Any help would be appreciated, even if you just want to guide me along finding this out myself. I haven't opened Houdini in a while, but I thought this would be a good way to get familiar again.

Connecting particles with a mesh March 30, 2012, 2:59 p.m.

Just tried adding a Tetrahedralize set to Connected Polygons. It seems to connect the ends back together as well as connecting many things, similar to what the Trail did whenever Close Rows was checked.

However, you got me on the right path. Using a Polywire after the Trail when it is set to Connect Polygons and Close Rows is off works by creating the geometry along those created lines.

Thank you for answering that for me.

That brings me to my other solution that I alluded to in my first post.

If I create a point emitter that is animated and emits points that never die, how would I go about generating cylinders on each particles birth that connect to another point? It would have to remember the point because as the emitter animates, the cylinders should stay connected to the same points so they don't jump around.

I'm just thinking this out as I'm typing it because I'm not at my machine right now.

I would need a way to execute something (a scripted node or another node chain) each time a particle is born. Then, whenever it is born, I check the nearest particles to see if they have no more than five connections.
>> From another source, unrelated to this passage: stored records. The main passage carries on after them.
Lemma product_spec l : Forall (fun d => 0 < d) l -> prod_z l <= int64_max -> product l = Ok (prod_z l).
Proof.
  intros Hl Hm. unfold product.
  enough (forall acc, 0 < acc -> acc * prod_z l <= int64_max -> foldM (fun d acc => i64 (acc * d)) l acc = Ok (acc * prod_z l)) as H
    by (rewrite H by lia; f_equal; lia).
  clear Hm. induction Hl as [|d l Hd Hl IH]; intros acc Ha Hm; cbn [foldM].
  - unfold prod_z; cbn [foldr]. f_equal. lia.
  - rewrite prod_z_cons in *. pose proof (prod_z_pos l Hl). rewrite i64_ok by (unfold int64_min; nia). cbind.
    rewrite IH by nia. f_equal. lia.
Qed.

(** ** Coordinates from positions *)
Lemma suffix_prods_lookup s (k : nat) d st :
  s !! k = Some d -> suffix_prods s !! k = Some st -> exists m, prod_z s = m * (d * st).
Proof.
  revert k. induction s as [|e s IH]; intros [|k] Hd Hst; cbn [suffix_prods] in *; simplify_eq/=.
  - exists 1. rewrite Z.mul_1_l. reflexivity.
  - destruct (IH k Hd Hst) as [m Hm]. exists (e * m). change (prod_z (e :: s)) with (e * prod_z s). rewrite Hm. ring.
Qed.

Lemma length_suffix_prods s : length (suffix_prods s) = length s.
Proof. induction s; cbn; auto. Qed.

Lemma suffix_prods_pos s : Forall (fun d => 0 < d) s -> Forall (fun d => 0 < d) (suffix_prods s).
Proof. induction 1; cbn [suffix_prods]; constructor; auto using prod_z_pos. Qed.

Lemma flat_coordinate s i (k : nat) x d st :
  in_bounds i s -> i !! k = Some x -> s !! k = Some d -> suffix_prods s !! k = Some st ->
  (flat s i / st) mod d = x.
Proof.
  intros Hi. revert k. induction Hi as [|y e i s Hy Hi IH]; intros [|k] Hx Hd Hst; cbn [suffix_prods] in *; simplify_eq/=.
  - pose proof (flat_bounds _ _ Hi). rewrite Z.div_add_l, Z.div_small, Z.add_0_r by lia. by apply Z.mod_small.
  - destruct (suffix_prods_lookup s k d st Hd Hst) as [m Hm].
    pose proof (Forall_lookup_1 _ _ _ _ (suffix_prods_pos s (in_bounds_pos _ _ Hi)) Hst) as Hst0.
    pose proof (Forall_lookup_1 _ _ _ _ (in_bounds_pos _ _ Hi) Hd) as Hd0. cbn in Hst0, Hd0.
    rewrite Hm. replace (y * (m * (d * st)) + flat s i) with (flat s i + (y * m * d) * st) by ring.
    rewrite Z.div_add by lia. rewrite Z.mod_add by lia. by apply (IH k).
Qed.

(** The position is the sum of the coordinates times the strides. *)
Lemma flat_sum s : forall i, in_bounds i s -> flat s i = sum_z (zip_with Z.mul i (suffix_prods s)).
Proof. induction s as [|d s IH]; intros i Hi; inversion Hi; subst; [done|]. cbn [flat suffix_prods zip_with]. unfold sum_z. cbn [foldr]. f_equal. by apply IH. Qed.

(** ** Reshape, transpose and flatten *)
Section Transpose.
Context (s g : list Z) (Hs : Forall (fun d => 0 < d) s) (Hmax : prod_z s <= int64_max).
Context (Hnd : NoDup g) (Hg : Forall (fun a => 0 <= a < Z.of_nat (length s)) g).

Definition rest_axes : list Z := filter (fun i => i ∉ g) (seqZ 0 (Z.of_nat (length s))).

Lemma transposeAxes_permutes : permutes (transposeAxes s g) (length s).
Proof.
  apply NoDup_Permutation; [apply NoDup_seqZ| |].
  - apply NoDup_app. split; [apply NoDup_filter, NoDup_seqZ|]. split; [|done].
    by intros x [? _]%list_elem_of_filter.
  - intros x. unfold transposeAxes. rewrite elem_of_app, list_elem_of_filter. split; [|intros [[_ ?]|Hx]; [done|]].
    + destruct (decide (x ∈ g)); tauto.
    + rewrite Forall_forall in Hg. apply elem_of_seqZ. specialize (Hg x Hx). lia.
Qed.

Local Abbreviation perm := (transposeAxes s g).

Lemma permuted_prod : prod_z (permuted perm s) = prod_z s.
Proof.
  assert (permuted perm s ≡ₚ permuted (seqZ 0 (Z.of_nat (length s))) s) as ->
    by (unfold permuted; by rewrite <- transposeAxes_permutes).
  f_equal. apply list_eq. intros k. unfold permuted. rewrite list_lookup_fmap.
  destruct (decide (k < length s)%nat) as [Hk|Hk].
  - rewrite lookup_seqZ_lt by lia. cbn. rewrite Z.add_0_l, Nat2Z.id. by destruct (lookup_lt_is_Some_2 s k Hk) as [x ->].
  - rewrite lookup_seqZ_ge by lia. by rewrite lookup_ge_None_2 by lia.
Qed.

Lemma permuted_pos : Forall (fun d => 0 < d) (permuted perm s).
Proof.
  apply Forall_fmap, Forall_forall. intros p Hp. cbn. pose proof transposeAxes_permutes as H.
  apply list_elem_of_lookup in Hp as [k Hk]. pose proof (permutes_lookup _ _ _ _ H Hk).
  destruct (lookup_lt_is_Some_2 s (Z.to_nat p)) as [d Hd]; [lia|]. rewrite Hd.
  by apply (Forall_lookup_1 _ _ _ _ Hs Hd).
Qed.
If it doesn't, then I would connect the two particles with a Line that I could then use Polywire to generate geometry, right? It would have to know the points because the particles would be moving based on the inherited velocity of the animating emitter, so the cylinders would be slowly getting longer as the points grew away from each other.

I'm attaching a file of what I ended up figuring out with your suggestion. It's as bare-bones as possible: particles animated with geometry connecting them. The Timeshift node is set to freeze it to frame 240 so that the geometry is always there. If you want to see the geometry created from the animated particles as they animate, bypass that node.